▶ _ABOUT THIS EXERCISE_
Of the entries below, return exactly those lines that fall between the one containing "ltac:(assign_field eta_Cluster cl_Topology" and the one containing "ltac:(assign_field eta_Cluster cl_slaves v", the two end lines included.

▶ _PROVIDED MATERIAL_
Definition eta_Cluster (x : Cluster) : Cluster :=
  mkCluster (cl_Name x) (cl_WorkingDir x) (cl_Servers x) (cl_Crashes x) (cl_FailoverHistory
    x) (cl_Proxies x) (cl_FailoverCtr x) (cl_FailoverTs x) (cl_Status x)
    (cl_IsFailedArbitrator x) (cl_IsPostgres x) (cl_IsNotMonitoring x) (cl_IsAlertDisable x)
    (cl_InPhysicalBackup x) (cl_InLogicalBackup x) (cl_InBinlogBackup x) (cl_InResticBackup
    x) (cl_Conf x) (cl_Topology x) (cl_hostList x) (cl_clusterList x) (cl_slaves x)
    (cl_master x) (cl_oldMaster x) (cl_vmaster x) (cl_StateMachine x) (cl_runUUID x)
    (cl_canFlashBack x) (cl_lastmaster x) (cl_HaveDBTLSCert x) (cl_VersionsMap x)
    (cl_slavesMade x) (cl_IsSplitBrain x) (cl_IsSplitBrainBck x) (cl_IsLostMajority x)
    (cl_IsClusterDown x) (cl_IsDown x) (cl_runOnceAfterTopology x) (cl_CanInitNodes x)
    (cl_CanConnectVault x) (cl_IsFailable x) (cl_IsMasterDown x) (cl_SchedulerRunning x)
    (cl_LogSlaveServers x) (cl_errorInitNodes x) (cl_errorConnectVault x)
    (cl_SlavesOldestMasterFile x) (cl_SlavesConnected x)
    (cl_ProxyMonitors x) (cl_exit x) (cl_IsSavingConfig x) (cl_IsGitPush x) (cl_IsCapturing
    x) (cl_InRollingRestart x).

(** The zero value of the struct. *)
Definition zeroCluster : Cluster :=
  mkCluster "" "" None [] [] [] 0 0 "" false false false false false false false false
    zeroConfig "" [] ∅ [] None None None zeroStateMachine ""
    false None false ∅
    false false false false false false false false false false false false [] "" ""
    (mkSlavesOldestMasterFile "" 0) 0
    ∅ false false false false false.

Definition set_cl_Name (v : string) (x : Cluster) : Cluster :=
  ltac:(assign_field eta_Cluster cl_Name v x).
Definition set_cl_WorkingDir (v : string) (x : Cluster) : Cluster :=
  ltac:(assign_field eta_Cluster cl_WorkingDir v x).
Definition set_cl_Servers (v : option (list loc)) (x : Cluster) : Cluster :=
  ltac:(assign_field eta_Cluster cl_Servers v x).
Definition set_cl_Crashes (v : crashList) (x : Cluster) : Cluster :=
  ltac:(assign_field eta_Cluster cl_Crashes v x).
Definition set_cl_FailoverHistory (v : crashList) (x : Cluster) : Cluster :=
  ltac:(assign_field eta_Cluster cl_FailoverHistory v x).
Definition set_cl_Proxies (v : list nat) (x : Cluster) : Cluster :=
  ltac:(assign_field eta_Cluster cl_Proxies v x).
Definition set_cl_FailoverCtr (v : Z) (x : Cluster) : Cluster :=
  ltac:(assign_field eta_Cluster cl_FailoverCtr v x).
Definition set_cl_FailoverTs (v : Z) (x : Cluster) : Cluster :=
  ltac:(assign_field eta_Cluster cl_FailoverTs v x).
Definition set_cl_Status (v : string) (x : Cluster) : Cluster :=
  ltac:(assign_field eta_Cluster cl_Status v x).
Definition set_cl_IsFailedArbitrator (v : bool) (x : Cluster) : Cluster :=
  ltac:(assign_field eta_Cluster cl_IsFailedArbitrator v x).
Definition set_cl_IsPostgres (v : bool) (x : Cluster) : Cluster :=
  ltac:(assign_field eta_Cluster cl_IsPostgres v x).
Definition set_cl_IsNotMonitoring (v : bool) (x : Cluster) : Cluster :=
  ltac:(assign_field eta_Cluster cl_IsNotMonitoring v x).
Definition set_cl_IsAlertDisable (v : bool) (x : Cluster) : Cluster :=
  ltac:(assign_field eta_Cluster cl_IsAlertDisable v x).
Definition set_cl_InPhysicalBackup (v : bool) (x : Cluster) : Cluster :=
  ltac:(assign_field eta_Cluster cl_InPhysicalBackup v x).
Definition set_cl_InLogicalBackup (v : bool) (x : Cluster) : Cluster :=
  ltac:(assign_field eta_Cluster cl_InLogicalBackup v x).
Definition set_cl_InBinlogBackup (v : bool) (x : Cluster) : Cluster :=
  ltac:(assign_field eta_Cluster cl_InBinlogBackup v x).
Definition set_cl_InResticBackup (v : bool) (x : Cluster) : Cluster :=
  ltac:(assign_field eta_Cluster cl_InResticBackup v x).
Definition set_cl_Conf (v : Config) (x : Cluster) : Cluster :=
  ltac:(assign_field eta_Cluster cl_Conf v x).
Definition set_cl_Topology (v : string) (x : Cluster) : Cluster :=
  ltac:(assign_field eta_Cluster cl_Topology v x).
Definition set_cl_hostList (v : list string) (x : Cluster) : Cluster :=
  ltac:(assign_field eta_Cluster cl_hostList v x).
Definition set_cl_clusterList (v : gmap string Peer) (x : Cluster) : Cluster :=
  ltac:(assign_field eta_Cluster cl_clusterList v x).
Definition set_cl_slaves (v : list loc) (x : Cluster) : Cluster :=
  ltac:(assign_field eta_Cluster cl_slaves v x).
Definition set_cl_master (v : option loc) (x : Cluster) : Cluster :=
  ltac:(assign_field eta_Cluster cl_master v x).
Definition set_cl_oldMaster (v : option loc) (x : Cluster) : Cluster :=
  ltac:(assign_field eta_Cluster cl_oldMaster v x).
Definition set_cl_vmaster (v : option loc) (x : Cluster) : Cluster :=
  ltac:(assign_field eta_Cluster cl_vmaster v x).
Definition set_cl_StateMachine (v : StateMachine) (x : Cluster) : Cluster :=
  ltac:(assign_field eta_Cluster cl_StateMachine v x).
Definition set_cl_runUUID (v : string) (x : Cluster) : Cluster :=
  ltac:(assign_field eta_Cluster cl_runUUID v x).
Definition set_cl_canFlashBack (v : bool) (x : Cluster) : Cluster :=
  ltac:(assign_field eta_Cluster cl_canFlashBack v x).
Definition set_cl_lastmaster (v : option loc) (x : Cluster) : Cluster :=
  ltac:(assign_field eta_Cluster cl_lastmaster v x).
Definition set_cl_HaveDBTLSCert (v : bool) (x : Cluster) : Cluster :=
  ltac:(assign_field eta_Cluster cl_HaveDBTLSCert v x).
Definition set_cl_VersionsMap (v : gmap string Version) (x : Cluster) : Cluster :=
  ltac:(assign_field eta_Cluster cl_VersionsMap v x).
Definition set_cl_slavesMade (v : bool) (x : Cluster) : Cluster :=
  ltac:(assign_field eta_Cluster cl_slavesMade v x).
Definition set_cl_IsSplitBrain (v : bool) (x : Cluster) : Cluster :=
  ltac:(assign_field eta_Cluster cl_IsSplitBrain v x).
Definition set_cl_IsSplitBrainBck (v : bool) (x : Cluster) : Cluster :=
  ltac:(assign_field eta_Cluster cl_IsSplitBrainBck v x).
Definition set_cl_IsLostMajority (v : bool) (x : Cluster) : Cluster :=
  ltac:(assign_field eta_Cluster cl_IsLostMajority v x).
Definition set_cl_IsClusterDown (v : bool) (x : Cluster) : Cluster :=
  ltac:(assign_field eta_Cluster cl_IsClusterDown v x).
Definition set_cl_IsDown (v : bool) (x : Cluster) : Cluster :=
  ltac:(assign_field eta_Cluster cl_IsDown v x).
Definition set_cl_runOnceAfterTopology (v : bool) (x : Cluster) : Cluster :=
  ltac:(assign_field eta_Cluster cl_runOnceAfterTopology v x).
Definition set_cl_CanInitNodes (v : bool) (x : Cluster) : Cluster :=
  ltac:(assign_field eta_Cluster cl_CanInitNodes v x).
Definition set_cl_CanConnectVault (v : bool) (x : Cluster) : Cluster :=
  ltac:(assign_field eta_Cluster cl_CanConnectVault v x).
Definition set_cl_IsFailable (v : bool) (x : Cluster) : Cluster :=
  ltac:(assign_field eta_Cluster cl_IsFailable v x).
Definition set_cl_IsMasterDown (v : bool) (x : Cluster) : Cluster :=
  ltac:(assign_field eta_Cluster cl_IsMasterDown v x).
Definition set_cl_SchedulerRunning (v : bool) (x : Cluster) : Cluster :=
  ltac:(assign_field eta_Cluster cl_SchedulerRunning v x).
Definition set_cl_LogSlaveServers (v : list string) (x : Cluster) : Cluster :=
  ltac:(assign_field eta_Cluster cl_LogSlaveServers v x).
Definition set_cl_errorInitNodes (v : string) (x : Cluster) : Cluster :=
  ltac:(assign_field eta_Cluster cl_errorInitNodes v x).
Definition set_cl_errorConnectVault (v : string) (x : Cluster) : Cluster :=
  ltac:(assign_field eta_Cluster cl_errorConnectVault v x).
Definition set_cl_SlavesOldestMasterFile (v : SlavesOldestMasterFile) (x : Cluster) : Cluster :=
  ltac:(assign_field eta_Cluster cl_SlavesOldestMasterFile v x).
Definition set_cl_SlavesConnected (v : Z) (x : Cluster) : Cluster :=
  ltac:(assign_field eta_Cluster cl_SlavesConnected v x).
Definition set_cl_ProxyMonitors (v : gmap nat Proxy) (x : Cluster) : Cluster :=
  ltac:(assign_field eta_Cluster cl_ProxyMonitors v x).
Definition set_cl_exit (v : bool) (x : Cluster) : Cluster :=
  ltac:(assign_field eta_Cluster cl_exit v x).
Definition set_cl_IsSavingConfig (v : bool) (x : Cluster) : Cluster :=
  ltac:(assign_field eta_Cluster cl_IsSavingConfig v x).
Definition set_cl_IsGitPush (v : bool) (x : Cluster) : Cluster :=
  ltac:(assign_field eta_Cluster cl_IsGitPush v x).
Definition set_cl_IsCapturing (v : bool) (x : Cluster) : Cluster :=
  ltac:(assign_field eta_Cluster cl_IsCapturing v x).
Definition set_cl_InRollingRestart (v : bool) (x : Cluster) : Cluster :=
  ltac:(assign_field eta_Cluster cl_InRollingRestart v x).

▶ _ANSWER BOX_
  ltac:(assign_field eta_Cluster cl_Topology v x).
Definition set_cl_hostList (v : list string) (x : Cluster) : Cluster :=
  ltac:(assign_field eta_Cluster cl_hostList v x).
Definition set_cl_clusterList (v : gmap string Peer) (x : Cluster) : Cluster :=
  ltac:(assign_field eta_Cluster cl_clusterList v x).
Definition set_cl_slaves (v : list loc) (x : Cluster) : Cluster :=
  ltac:(assign_field eta_Cluster cl_slaves v x).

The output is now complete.